In Italia, come nel resto del mondo, tutti i cittadini sono quindi invitati a scendere in piazza (qui tutti i dettagli) per far arrivare le parole e le rivendicazioni ad una classe politica che tuttora sembra totalmente ignara della reale gravità della crisi climatica. “I leader mondiali di oggi devono permettere all’umanità e agli ecosistemi in generale di riprendersi dai traumi del presente e del passato che sono tuttora inflitti dagli stessi sistemi basati sull’avidità che hanno incoraggiato la schiavitù, il genocidio, l’ecocidio e il colonialismo”, ha affermato Ina-Maria Shikongo, dalla Namibia.

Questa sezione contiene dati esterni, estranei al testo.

(** [l.index(x)] as a call: [ValueError] when [x] is not in [l]. *)
Definition list_index (x : string) (l : list string) : M nat :=
  match index x l with
  | Some i => ret i
  | None => raise ValueError
  end.

(** [np.random.choice(l)]: one draw below [len(l)] and the element there;
    [ValueError] on an empty sequence, before any draw. *)
Definition choice (l : list string) : M string :=
  fun σ =>
    match l with
    | [] => Exc ValueError σ
    | d :: _ =>
        let '(i, g) := randbelow (length l) (random_state σ) in
        Ret (nth i l d) (set_random_state g σ)
    end.

(** [np.random.randint(0, 2)]. *)
Definition randint_0_2 : M nat :=
  fun σ =>
    let '(r, g) := randbelow 2 (random_state σ) in
    Ret r (set_random_state g σ).

(** ** Cell 9: the transition query *)

(** [model(prompt, shot)].  The subscript evaluates [poss_prompts.index]
    first, then [all_shots.index]; the table is read at that pair; a bucket
    longer than [threshold] is sampled, anything else answers ['n@']. *)
Definition model (prompt shot : string) : M string :=
  do ps <- gets poss_prompts;
  do i <- list_index prompt ps;
  do shots <- gets all_shots;
  do j <- list_index shot shots;
  do table <- gets Model;
  let n_grams_ps := table i j in
  do thr <- gets threshold;
  if (thr <? Z.of_nat (length n_grams_ps))%Z
  then choice n_grams_ps
  else ret "n@".

(** ** Cell 13: the tester *)

(** [serves_opponent = [shot for shot in [sh[0] for sh in shots_opo_com]
    if shot[0] in '456']].  The inner comprehension is evaluated whole
    before the filter runs; [sh[0]] raises on an empty record and
    [shot[0]] on an empty token. *)
Fixpoint first_shots (records : list (list string)) : M (list string) :=
  match records with
  | [] => ret []
  | sh :: records' =>
      match sh with
      | [] => raise IndexError
      | shot :: _ => do rest <- first_shots records'; ret (shot :: rest)
      end
  end.

(** [c in '456'] for a one-character string [c]. *)
Definition in_456 (c : ascii) : bool :=
  bool_decide (c = "4"%char) || bool_decide (c = "5"%char)
  || bool_decide (c = "6"%char).

Fixpoint keep_serves (shots : list string) : M (list string) :=
  match shots with
  | [] => ret []
  | shot :: shots' =>
      match shot with
      | EmptyString => raise IndexError
      | String c _ =>
          do rest <- keep_serves shots';
          ret (if in_456 c then shot :: rest else rest)
      end
  end.

Definition build_serves_opponent : M unit :=
  do records <- gets shots_opo_com;
  do firsts <- first_shots records;
  do serves <- keep_serves firsts;
  modify (set_serves_opponent serves).

(** The random choice on who is serving, at the top of the [for] body. *)
Definition choose_server : M unit :=
  do r <- randint_0_2;
  if Nat.eqb r 0
  then modify (set_current_prompt "X")
  else
    do serves <- gets serves_opponent;
    do s <- choice serves;
    modify (set_current_prompt s).

(** [np.random.choice(example_policy.get(current_prompt, ['5']))]. *)
Definition choose_shot : M string :=
  do π <- gets example_policy;
  do cur <- gets current_prompt;
  choice (default ["5"] (π !! cur)).

(** What one pass through the body of [while True] decides. *)
Inductive flow : Set := Break | Continue.

Section Tester.

(** [is_win] is imported from utils.py, which is not part of the notebook:
    the tester only compares its value with [1] and with [0], so it is taken
    as a function to the integers. *)
Variable is_win : string -> Z.

(** The tail of the loop body: the assignment to [current_prompt] and the
    two tests on [is_win(current_prompt)]. *)
Definition settle (next_prompt : string) : M flow :=
  modify (set_current_prompt next_prompt);;
  do cur <- gets current_prompt;
  if (is_win cur =? 1)%Z then
    do w <- gets points_won;
    modify (set_points_won (w + 1));;
    ret Break
  else if (is_win cur =? 0)%Z then
    do l <- gets points_lost;
    modify (set_points_lost (l + 1));;
    ret Break
  else ret Continue.

(** One pass through the body of [while True]. *)
Definition turn : M flow :=
  do shot <- choose_shot;
  do cur <- gets current_prompt;
  do next_prompt <- model cur shot;
  settle next_prompt.

(** The [while True] loop of one point; the value is the number of passes
    made when [break] was reached. *)
Fixpoint play_point (fuel : nat) : M nat :=
  match fuel with
  | 0 => fun _ => OutOfFuel
  | S fuel' =>
      do f <- turn;
      match f with
      | Break => ret 1
      | Continue => do n <- play_point fuel'; ret (S n)
      end
  end.

(** One iteration of [for num in range(number_of_points_played)]. *)
Definition one_point (fuel : nat) : M nat :=
  choose_server;; play_point fuel.

(** The [for] loop: [number_of_points_played] iterations in order (a count
    below zero gives an empty [range], as zero does).  [fuel] bounds each
    point's loop separately. *)
Fixpoint simulate (fuel : nat) (number_of_points_played : nat) : M unit :=
  match number_of_points_played with
  | 0 => ret tt
  | S n => one_point fuel;; simulate fuel n
  end.

(** [points_won/(points_lost + points_won)], the number the cell prints.
    Python divides two integers into the float nearest to their quotient;
    the embedding keeps the quotient itself. *)
Definition win_rate : M Q :=
  do w <- gets points_won;
  do l <- gets points_lost;
  if Nat.eqb (l + w) 0
  then raise ZeroDivisionError
  else ret (Z.of_nat w # Pos.of_nat (l + w)).

(** The globals at the top of the [for] body in iteration [k] (from [0]) of
    a run that reached the loop with globals [σ1]. *)
Inductive at_iteration (fuel : nat) (σ1 : globals) : nat -> globals -> Prop :=
  | at_first : at_iteration fuel σ1 0 σ1
  | at_next (k : nat) (σ : globals) (n : nat) (σ' : globals) :
      at_iteration fuel σ1 k σ ->
      one_point fuel σ = Ret n σ' ->
      at_iteration fuel σ1 (S k) σ'.

(** The part of the cell before the [for] loop. *)
Definition prepare (π : gmap string (list string)) : M unit :=
  modify (set_example_policy π);;
  build_serves_opponent;;
  modify (set_points_won 0);;
  modify (set_points_lost 0).

(** The whole cell. *)
Definition tester (fuel : nat) (π : gmap string (list string))
    (number_of_points_played : nat) : M Q :=
  prepare π;;
  simulate fuel number_of_points_played;;
  win_rate.

End Tester.

(** ** Cell 11: the interactive loop *)

(** How a session at the keyboard stands once the lines typed so far are
    used up: the loop reached a [break], the cell stopped on an exception,
    or [input()] is waiting for the next line.  Each carries the lines
    printed so far, in order. *)
Inductive session : Type :=
  | Ended (printed : list string) (σ : globals)
  | Crashed (printed : list string) (e : exn) (σ : globals)
  | Waiting (printed : list string) (σ : globals).

Section Interactive.

Variable is_win : string -> Z.

(** The [while True] loop of cell 11 fed with the lines in [typed]; every
    pass reads one line.  The query itself never runs out of fuel, so its
    third outcome does not arise. *)
Fixpoint interactive_loop (typed printed : list string) (σ : globals)
  : session :=
  match typed with
  | [] => Waiting printed σ
  | shot :: typed' =>
      match model (current_prompt σ) shot σ with
      | Ret next_prompt σ1 =>
          let printed1 := (printed ++ [next_prompt])%list in
          let σ2 := set_current_prompt next_prompt σ1 in
          if (is_win next_prompt =? 1)%Z then
            Ended (printed1 ++ ["Point won!"])%list σ2
          else if (is_win next_prompt =? 0)%Z then
            Ended (printed1 ++ ["Point lost!"])%list σ2
          else interactive_loop typed' printed1 σ2
      | Exc e σ1 => Crashed printed e σ1
      | OutOfFuel => Waiting printed σ
      end
  end.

Lo sciopero per il clima per salvare Pianeta e Persone
E lo sciopero per il clima si muove sulla falsariga del “non c’è tempo da perdere”. Come d’altra parte sottolinea anche la seconda parte del sesto rapporto AR6 sui cambiamenti climatici dell’IPCC (Panel intergovernativo sui cambiamenti climatici) che dopo la Prima parte pubblicata ad agosto 2021 in cui si sottolinea che senza tagli drastici alle emissioni non si torna indietro, ora evidenzia le stesse emergenze. “Le nostre azioni di oggi determinano il modo in cui le persone e la natura si adattano ai crescenti rischi connessi ai cambiamenti climatici”. Se non riusciremo a contrastare l’aumento della temperatura del Pianeta ci saranno gravi impatti sugli ecosistemi e sul nostro benessere, anche in caso di raggiungimento dell’obiettivo 1.5°C (attualmente siamo a 1.1°C), che però resta fondamentale per evitare i più gravi disastri imposti dalla crisi climatica che andranno ad alimentare le fila dei migranti climatici.
FFF: Lo scenario climatico catastrofico è il risultato dello sfruttamento
Uno scenario climatico catastrofico che, però, è soprattutto il risultato di secoli di sfruttamento e oppressione attraverso il colonialismo, l’estrattivismo e il capitalismo, un modello socio-economico sostanzialmente imperfetto che, come sottolineano gli attivisti, deve essere urgentemente sostituito. Un sistema in cui le nazioni ricche – come ha anche sottolineato l’attivista Vanessa Nakate – sono responsabili del 92% delle emissioni globali e l’1% più ricco della popolazione mondiale è responsabile del doppio dell’inquinamento prodotto dal 50% più povero.
“La lotta per il clima è lotta di classe”, dicono gli attivisti di FFF: “per anni la classe dirigente, principalmente attraverso corporazioni e governi del Nord Globale dominati da uomini eterosessuali, ricchi, bianchi, hanno esercitato il loro potere, conquistato attraverso il colonialismo, il capitalismo, il patriarcato, la supremazia bianca e lo sfruttamento, per distruggere la terra ei suoi occupanti senza rimorsi”. Insomma, secondo gli attivisti per l’ambiente, l’1% dei capitalisti più ricchi deve essere ritenuto responsabile delle proprie azioni e dell’ignoranza volontaria.